Saved data entries

-- Opening Marker --

Definition FEEDBACK_TYPE_DISPLAY_NAMES (k : FeedbackType.t) : string :=
  match k with
  | FeedbackType.Bug => "Report a bug"
  | FeedbackType.TriviaData => "Report bad trivia data"
  | FeedbackType.Suggestion => "Make a suggestion/comment"
  end.

End UiConstants.

(** * Properties *)

(** ** Ground facts about the world operations *)

Section world_facts.
Implicit Types (w : World) (o : option string) (s : Session).

Lemma getSession_Some w o s :
  getSession w o = Some s → ∃ n, o = Some n ∧ sessions w !! n = Some s.
Proof. destruct o as [n|]; [eauto | done]. Qed.

Lemma getSession_putSession w o s s' :
  getSession w o = Some s → getSession (putSession o s' w) o = Some s'.
Proof.
  intros (n & -> & _)%getSession_Some. simpl. apply lookup_insert_eq.
Qed.

Lemma effectsSince_app w w' es :
  trace w' = trace w ++ es → effectsSince w w' = es.
Proof. unfold effectsSince. intros ->. by rewrite drop_app_length. Qed.

Lemma effectsSince_refl w : effectsSince w w = [].
Proof. apply effectsSince_app. by rewrite app_nil_r. Qed.

Lemma restartTimeout_found w o s kind ms :
  getSession w o = Some s →
  ∃ n, o = Some n
    ∧ trace (restartTimeout o kind ms w)
      = trace w ++ [TimeoutRestarted n kind ms]
    ∧ sockets (restartTimeout o kind ms w) = sockets w
    ∧ getSession (restartTimeout o kind ms w) o
      = Some (set_timeouts (<[kind := ms]> (timeouts s)) s).
Proof.
  intros Hs. destruct (getSession_Some _ _ _ Hs) as (n & -> & Hn).
  exists n. unfold restartTimeout. rewrite Hs. simpl.
  repeat split; try done. apply lookup_insert_eq.
Qed.
Lemma restartAll_trace o ms kinds : ∀ w s n,
  o = Some n → sessions w !! n = Some s →
  trace (restartAll o ms kinds w)
  = trace w ++ ((λ kind, TimeoutRestarted n kind ms) <$> kinds).
Proof.
  unfold restartAll.
  induction kinds as [| kind kinds IH]; intros w s n -> Hn;
    cbn [foldl fmap list_fmap].
  - by rewrite app_nil_r.
  - destruct (restartTimeout_found w (Some n) s kind ms)
      as (n' & [= <-] & Htr & _ & Hs); [done |].
    rewrite (IH _ _ n eq_refl Hs), Htr. by rewrite <- app_assoc.
Qed.

Lemma restartedKinds_restarts n ms kinds :
  restartedKinds ((λ kind, TimeoutRestarted n kind ms) <$> kinds) = kinds.
Proof.
  unfold restartedKinds. induction kinds; simpl; [done | by f_equal].
Qed.
End world_facts.

(** ** Duration correction *)

Section duration_correction.
Variables (w : World) (socket : string) (sessionName : option string).
Variables (voiceLine : string) (durationSec : Q) (session : Session).
Hypothesis Hfound : getSession w sessionName = Some session.

Let w' := handleUpdateVoiceDuration socket sessionName voiceLine
            durationSec w.
Let durationMs := Qmult durationSec (inject_Z 1000).

(** An accepted report runs [restartTimeout] over the announcement timer,
    when an announcement is current, and then over the blocks the [switch]
    runs through. *)
Lemma handleUpdateVoiceDuration_accepted :
  socket = creatorSocketID session →
  voiceLine = currentVoiceLine session →
  w' = restartAll sessionName durationMs
         (announcementKinds session ++ switchKinds (state session)) w.
Proof.
  intros Hcreator Hline. subst w' durationMs.
  unfold handleUpdateVoiceDuration, announcementKinds.
  rewrite Hfound. rewrite !decide_False by (intros ?; congruence).
  by destruct (currentAnnouncement session), (state session).
Qed.

Lemma handleUpdateVoiceDuration_effects :
  socket = creatorSocketID session →
  voiceLine = currentVoiceLine session →
  ∃ n, sessionName = Some n
    ∧ effectsSince w w'
      = (λ kind, TimeoutRestarted n kind durationMs)
        <$> (announcementKinds session ++ switchKinds (state session)).
Proof.
  intros Hcreator Hline.
  rewrite handleUpdateVoiceDuration_accepted by done.
  destruct (getSession_Some _ _ _ Hfound) as (n & -> & Hn).
  exists n. split; [done |].
  apply effectsSince_app. by apply restartAll_trace with session.
Qed.

(** Outside [ReadingCategoryNames] the restarts are the ones the spec
    names: the announcement timer exactly when an announcement is
    current, and the phase timeout the state maps to, if any. *)
Lemma handleUpdateVoiceDuration_mapping_elsewhere :
  socket = creatorSocketID session →
  voiceLine = currentVoiceLine session →
  state session ≠ SessionState.ReadingCategoryNames →
  restartedKinds (effectsSince w w')
  = announcementKinds session
    ++ option_list (specPhaseTimeout (state session)).
Proof.
  intros Hcreator Hline Hstate.
  destruct (handleUpdateVoiceDuration_effects Hcreator Hline)
    as (n & _ & ->).
  rewrite restartedKinds_restarts.
  by destruct (state session).
Qed.
End duration_correction.
(** The [while (runStatus.status !== "completed")] loop of
    [handleTextMessage]; [fuel] bounds the number of iterations. *)
Fixpoint poll (fuel : nat) (threadId runId : string) (startTime : Z)
    (runStatus : string) : M unit :=
  if String.eqb runStatus "completed" then ret ()
  else if terminal runStatus then
    throw (Error ("Run " +:+ runId +:+ " failed with status " +:+ runStatus))
  else
    now ← Date_now;
    if Z.ltb timeout (now - startTime) then
      throw (Error "Response timed out after 30 seconds")
    else
      sleep poll_interval;;
      next ← call (threads_runs_retrieve svc threadId runId);
      match fuel with
      | O => diverge
      | S fuel' => poll fuel' threadId runId startTime next
      end.

Definition handleTextMessage (fuel : nat) (message : Message.t)
    (openAIThreadId : option string) : M string :=
  match OPENAI_ASSISTANT_ID cfg with
  | None => throw (Error "OPENAI_ASSISTANT_ID is not defined in environment")
  | Some assistantId =>
    if String.eqb assistantId "" then
      throw (Error "OPENAI_ASSISTANT_ID is not defined in environment")
    else
      threadId ←
        (if truthy openAIThreadId then ret (default "" openAIThreadId)
         else
           thread ← call (threads_create svc);
           chat ← getChatById fuel (Message.chatId message);
           match chat with
           | None => throw (TypeError "null is not an object (setting 'openAIThreadId')")
           | Some c =>
               saveChat fuel (Chat.with_thread (Some thread) c);;
               log ("Created new thread " +:+ thread +:+ " for chat "
                    +:+ default "undefined" (Chat.id c));;
               ret thread
           end);
      call (threads_messages_create svc threadId (Message.content message));;
      run ← call (threads_runs_create svc threadId assistantId);
      runStatus ← call (threads_runs_retrieve svc threadId run);
      startTime ← Date_now;
      poll fuel threadId run startTime runStatus;;
      data ← call (threads_messages_list svc threadId);
      match data with
      | [] => throw (Error "No assistant response found")
      | first :: _ =>
          if negb (String.eqb (role first) "assistant") then
            throw (Error "No assistant response found")
          else
            match parts first with
            | [] => throw (TypeError "undefined is not an object (evaluating 'content.type')")
            | TextPart value :: _ => ret value
            | OtherPart kind :: _ =>
                throw (Error ("Unexpected content type: " +:+ kind))
            end
      end
  end.

(** The inner [try] block of [handleImageMessage]. *)
Definition describeImage (fuel : nat) (message : Message.t) : M string :=
  fileToken ← getFileToken;
  mediaRecord ← getMediaRecord (default "" (Message.mediaFileId message));
  match mediaRecord with
  | None => throw (TypeError "undefined is not an object (evaluating 'mediaRecord.file')")
  | Some rec =>
    url ← getFileUrl rec (media_file rec) fileToken;
    response ← call (fetch svc url);
    if negb (ok response) then
      log "Download failed";;
      ret "Ошибка доступа к файлу."
    else
      let dataUrl :=
        "data:" +:+ or_else (content_type response) "image/jpeg"
        +:+ ";base64," +:+ toBase64 svc (body response) in
      visionResponse ←
        call (chat_completions_create svc (OPENAI_VISION_MODEL cfg)
                (or_else (Some (Message.content message))
                         "Что на этом изображении?")
                dataUrl);
      let imageDescription :=
        or_else visionResponse "Не удалось проанализировать изображение." in
      let contextualContent :=
        if truthy (Some (Message.content message))
        then Message.content message +:+ nl +:+ nl
             +:+ "[Содержание изображения: " +:+ imageDescription +:+ "]"
        else "[Содержание изображения: " +:+ imageDescription +:+ "]" in
      let textMessage := Message.as_text contextualContent message in
      assistantResponse ← handleTextMessage fuel textMessage None;
      ret ("📷 Описание изображения: " +:+ dq +:+ imageDescription
           +:+ dq +:+ nl +:+ nl +:+ "🤖 Ответ: " +:+ assistantResponse)
  end.

Definition handleImageMessage (fuel : nat) (message : Message.t) : M string :=
  try_catch
    (if negb (truthy (Message.mediaFileId message)) then
       ret "Изображение не найдено."
     else
       try_catch
         (describeImage fuel message)
         (λ error,
            log "Error getting image from PocketBase:";;
            ret "Не удалось получить изображение из хранилища."))
    (λ error, log "Error in handleImageMessage:";; throw error).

-- Closing Marker --

**What is being asked**
Search the entries above for the word "done" and copy each line where it appears.

**Task answer**
Proof. destruct o as [n|]; [eauto | done]. Qed.
  repeat split; try done. apply lookup_insert_eq.
      as (n' & [= <-] & Htr & _ & Hs); [done |].
  unfold restartedKinds. induction kinds; simpl; [done | by f_equal].
  rewrite handleUpdateVoiceDuration_accepted by done.
  exists n. split; [done |].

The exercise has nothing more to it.